SOURCE DATA section start

(** The delegate: a valid signature over exactly one [ft_transfer] call on the
    token contract, of the required amount to the required recipient, with one
    yoctoNEAR attached and bounded gas, by somebody other than the relayer. *)
Record delegate_ok (wire : WireRequest) (bytes : string) (d : SignedDelegateAction) : Prop :=
  MkDelegateOk {
  del_encoded : ∃ m encoded, as_object (payload wire) = Some m ∧
    get "signedDelegateAction" m = Some (Str encoded) ∧ base64_decode encoded = Some bytes;
  del_decoded : delegate_from_slice bytes = Some d;
  del_signed : delegate_verify d = true ∧
    supported_curves (key_type (public_key (delegate_action d)))
      (signature_type (delegate_signature d)) = true;
  del_payer : sender_id (delegate_action d) ≠ relayer_account_id p;
  del_transfer : ∃ call, actions (delegate_action d) = [FunctionCall call] ∧
    method_name call = FT_TRANSFER ∧
    receiver_id (delegate_action d) = asset (payment_requirements wire) ∧
    ft_transfer_args_from_slice (args call) =
      Some (MkFtTransferArgs (pay_to (payment_requirements wire)) (amount (payment_requirements wire))) ∧
    deposit call = 1 ∧ gas call <= max_sponsored_gas policy;
  del_amount : pay_to (payment_requirements wire) ≠ "" ∧
    is_decimal (amount (payment_requirements wire)) = true
}.
(* ===== verification/Retry.v ===== *)
(** * Bounded retries

    Models [retry_while_transient] of [crates/x402-near-facilitator/src/retry.rs] and
    its twin [retry_transient] of the eip155 provider: one initial call and one more
    per entry of [RPC_RETRY_DELAYS], while the outcome is transient. *)

From stdpp Require Import base list numbers.
From Stdlib Require Import Lia.
From S2P Require Import Prelude.

Module Retry.

(** The delays, in milliseconds. *)
Definition RPC_RETRY_DELAYS : list nat := [300; 900].

Section retry.
Context {W T : Type}.

(** The loop over the delays still to come, at the outcome so far.  A sleep lets
    the others run: the interference of the next call covers it. *)
Fixpoint retry_loop (delays : list nat) (call : Proc W T) (transient : T → bool) (outcome : T)
  : Proc W T :=
  match delays with
  | [] => ret outcome
  | _ :: delays =>
      if transient outcome then
        let* outcome := call in retry_loop delays call transient outcome
      else ret outcome
  end.

Definition retry_while_transient (call : Proc W T) (transient : T → bool) : Proc W T :=
  let* outcome := call in
  retry_loop RPC_RETRY_DELAYS call transient outcome.

Context (R : relation W) `{!PreOrder R}.

Lemma respects_retry_loop delays call transient outcome :
  respects R call → respects R (retry_loop delays call transient outcome).
Proof. intros Hc. revert outcome. induction delays; intros; cbn; solve_respects. Qed.

Lemma respects_retry call transient :
  respects R call → respects R (retry_while_transient call transient).
Proof.
  intros Hc. apply respects_bind; [done | done |]. intros. by apply respects_retry_loop.
Qed.
End retry.

(** [retry_transient] on results: the predicate sees the error. *)
Definition retry_transient {W A E} (call : Proc W (Result A E)) (transient : E → bool)
  : Proc W (Result A E) :=
  retry_while_transient call (λ r, match r with Err e => transient e | Ok _ => false end).

Lemma related_retry {W A B} (P : A → B → Prop) (c : Proc W A) (d : Proc W B) s t :
  related P c d → (∀ a b, P a b → s a = t b) →
  related P (retry_while_transient c s) (retry_while_transient d t).
Proof.
  intros Hc Hst. apply (related_bind P); [done |]. generalize RPC_RETRY_DELAYS.
  induction l as [|x l IH]; intros a b Hab; cbn; [by apply related_ret |].
  rewrite (Hst _ _ Hab). destruct (t b); [by apply (related_bind P) | by apply related_ret].
Qed.

Lemma respects_retry_transient {W A E} (R : relation W) `{!PreOrder R}
    (call : Proc W (Result A E)) transient :
  respects R call → respects R (retry_transient call transient).
Proof. by apply respects_retry. Qed.

(** Retrying is bounded and honest.  Over an endpoint that answers [answer t] at
    tick [t], the helper makes at most three calls and returns the answer of the
    last call it made: the first that is not transient, or the third. *)
Theorem retry_returns_last_answer {T} (answer : nat → T) (transient : T → bool)
    (env : Env unit) n w :
  (∀ k, reply env k ≠ Crash) →
  ∃ k w', (k < 3)%nat ∧
    retry_while_transient (consult answer) transient env n w
      = (Done (answer (n + k)%nat), (n + k + 1)%nat, w') ∧
    (∀ j, (j < k)%nat → transient (answer (n + j)%nat) = true) ∧
    (transient (answer (n + k)%nat) = true → k = 2%nat).
Proof.
  intros Hrun.
  assert (∀ m w, consult answer env m w = (Done (answer m), S m, interfere env m w)) as Hcall.
  { intros m v. unfold consult. specialize (Hrun m). by destruct (reply env m). }
  unfold retry_while_transient, bind. rewrite Hcall. cbn [RPC_RETRY_DELAYS retry_loop].
  destruct (transient (answer n)) eqn:T0.
  - unfold bind at 1. rewrite Hcall. destruct (transient (answer (S n))) eqn:T1.
    + unfold bind. rewrite Hcall. exists 2%nat. eexists.
      replace (n + 2)%nat with (S (S n)) by lia. replace (S (S n) + 1)%nat with (S (S (S n))) by lia.
      split_and!; [lia | reflexivity | | done].
      intros [|[|j]] Hj; [by rewrite Nat.add_0_r | | lia]. by replace (n + 1)%nat with (S n) by lia.
    + exists 1%nat. eexists. replace (n + 1)%nat with (S n) by lia.
      replace (S n + 1)%nat with (S (S n)) by lia.
      split_and!; [lia | reflexivity | | congruence].
      intros [|j] Hj; [by rewrite Nat.add_0_r | lia].
  - exists 0%nat. eexists. rewrite !Nat.add_0_r. replace (n + 1)%nat with (S n) by lia.
    split_and!; [lia | reflexivity | lia | congruence].
Qed.

Lemma retry_returns_last_answer_witness :
  retry_while_transient (consult (λ t, t)) (λ t, t <? 1)%nat (quiet_env unit) 0 tt
    = (Done 1, 2, tt)%nat.
Proof.
  destruct (retry_returns_last_answer (λ t, t) (λ t, t <? 1)%nat (quiet_env unit) 0 tt)
    as (k & [] & Hk & -> & Hlt & Hlast); [discriminate |].
  destruct k as [|[|k]]; [| done |].
  - by specialize (Hlast eq_refl).
  - by specialize (Hlt 1%nat ltac:(lia)).
Defined.

End Retry.
(** ** External code *)

Class EvmExternal : Type := {
  address_to_string : string → string;
  address_from_str : string → option string;
  b256_to_string : string → string;
  b256_from_str : string → option string;
  u256_from_str : string → option N;
  (** [FacilitatorVerifyRequest::try_from] *)
  facilitator_request : string → option FacilitatorVerifyRequest;
  eip712_signing_hash : Erc3009Authorization → Eip712Domain → string;
  structured_signature : string → string → string → option StructuredSignature;
  (** the ABI of the two [transferWithAuthorization] overloads *)
  encode_bytes_call : Erc3009Authorization → string → string;
  encode_vrs_call : Erc3009Authorization → N → string → string → string;
  has_bytes_selector : string → bool;
  has_vrs_selector : string → bool;
  decode_bytes_call : string → option (Erc3009Authorization * string);
  decode_vrs_call : string → option (Erc3009Authorization * (N * string * string));
  (** EIP-2718 envelopes *)
  signature_hash : TxEip1559 → string;
  encoded_2718 : TxEnvelope → string;
  decode_2718 : string → option (TxEnvelope * string);
  envelope_tx_hash : TxEnvelope → string;
  recover_signer : TxEnvelope → option string;
  (** the calldata of [getL1Fee] and the decoding of its answer *)
  decode_l1_fee : string → option N
}.

(** A JSON-RPC endpoint. *)
Record EvmReader : Type := MkReader {
  get_chain_id : nat → option N;
  get_block_number : nat → option N;
  get_pending_count : nat → string → option N;
  get_balance : nat → string → option N;
  estimate_eip1559_fees : nat → option (N * N);
  call_get_l1_fee : nat → string → option string;
  get_transaction_receipt : nat → string → option (option Value);
  get_transaction_by_hash : nat → string → option (option Value);
  send_raw_transaction : nat → string → bool
}.

Record EvmSigner : Type := MkEvmSigner {
  evm_address : string;
  sign_hash_sync : string → Result string string
}.

Record EvmChainProvider : Type := MkEvmProvider {
  upstream : EvmReader;
  upstream_verify : nat → Eip3009Request → Result UpstreamVerifyResponse FacilitatorError;
  primary_reader : EvmReader;
  backup_reader : EvmReader;
  evm_signer : EvmSigner;
  chain_id : N;
  asset : string;
  required_confirmations : N;
  gas_limit : N;
  max_fee_per_gas : N;
  transfer_domain_name : string
}.

Definition provider_signer_address (p : EvmChainProvider) : string := evm_address (evm_signer p).

(** [ChainId::new("eip155", ..)] displayed *)
Definition caip2 (p : EvmChainProvider) : string := "eip155:" +:+ to_decimal (chain_id p).

(** ** Merging two readers *)

Definition merge_receipts (primary backup : ReceiptObservation)
  : Result ReceiptObservation EvmRpcError :=
  match primary, backup with
  | ReceiptUnknown, ReceiptUnknown => Ok ReceiptUnknown
  | ReceiptMined p, ReceiptMined b =>
      if decide (p = b) then Ok (ReceiptMined p) else Err (ReaderDisagreement "receipt facts")
  | _, _ => Ok ReceiptPending
  end.

Definition merge_transactions (primary backup : TransactionObservation)
  : Result TransactionObservation EvmRpcError :=
  let disagree := Err (ReaderDisagreement "transaction facts") in
  match primary, backup with
  | TxMissing, TxMissing => Ok TxMissing
  | TxMissing, known | known, TxMissing => Ok known
  | TxPending a, TxPending b => if a =? b then Ok (TxPending a) else disagree
  | TxPending pending, TxMined a _ _ | TxMined a _ _, TxPending pending =>
      if pending =? a then Ok (TxPending a) else disagree
  | TxMined a n h, TxMined a' n' h' =>
      if (a =? a') && (n =? n') && String.eqb h h' then Ok primary else disagree
  end.

Definition merge_head_values (expected_chain_id : N) (signer : string)
  (primary backup : EndpointHead) : Result EvmHead EvmHeadSnapshotFailure :=
  if negb (ep_chain_id primary =? expected_chain_id) || negb (ep_chain_id backup =? expected_chain_id)
  then Err ChainIdMismatch
  else if negb (ep_pending_account_nonce primary =? ep_pending_account_nonce backup)
  then Err PendingNonceDisagreement
  else Ok (MkEvmHead (N.min (ep_block_number primary) (ep_block_number backup))
             (ep_pending_account_nonce primary)
             (N.min (ep_gas_balance_wei primary) (ep_gas_balance_wei backup)) signer).

Definition merge_head_snapshot (expected_chain_id : N) (signer : string)
  (primary backup : Result EndpointHead EvmRpcError) : Result EvmHead EvmHeadSnapshotFailure :=
  match primary, backup with
  | Err _, Err _ => Err BothRpcUnavailable
  | Err _, Ok _ => Err PrimaryRpcUnavailable
  | Ok _, Err _ => Err BackupRpcUnavailable
  | Ok primary, Ok backup => merge_head_values expected_chain_id signer primary backup
  end.

Definition bounded_fee_envelope (gas_limit cap primary_max_fee primary_priority_fee
  backup_max_fee backup_priority_fee : N) : Result EvmFeeEnvelope EvmPrepareError :=
  if (primary_max_fee =? 0) || (backup_max_fee =? 0)
     || (primary_max_fee <? primary_priority_fee) || (backup_max_fee <? backup_priority_fee)
  then Err InvalidFeeEstimate
  else
  let max_fee := N.max primary_max_fee backup_max_fee in
  if cap <? max_fee then Err PrepareFeeCapExceeded
  else Ok (MkFees gas_limit max_fee (N.max primary_priority_fee backup_priority_fee)).

(** ** The confirmation-depth policy *)

Definition classify_confirmations (receipt : ReceiptFacts) (head_block required : N)
  : Result EvmReconcileStatus EvmRpcError :=
  if required =? 0 then Err InvalidConfirmations
  else
  try depth := ok_or (checked_sub head_block (facts_block_number receipt)) HeadBehindReceipt in
  let confirmations := saturating_add u64_max depth 1 in
  if required <=? confirmations then
    Ok (StatusTerminal (MkEvmTerminal (facts_success receipt) (facts_tx_hash receipt)
          (facts_block_number receipt) (facts_block_hash receipt) confirmations
          (facts_gas_used receipt) (facts_fee_wei receipt) (facts_execution_fee_wei receipt)
          (facts_l1_fee_wei receipt)))
  else Ok (StatusMined confirmations (facts_block_number receipt)).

SOURCE DATA section end

THE PROBLEM: From the entries above, copy every line where the word "list" shows up.

RESPONSE TO THIS EXERCISE:
From stdpp Require Import base list numbers.
Definition RPC_RETRY_DELAYS : list nat := [300; 900].
Fixpoint retry_loop (delays : list nat) (call : Proc W T) (transient : T → bool) (outcome : T)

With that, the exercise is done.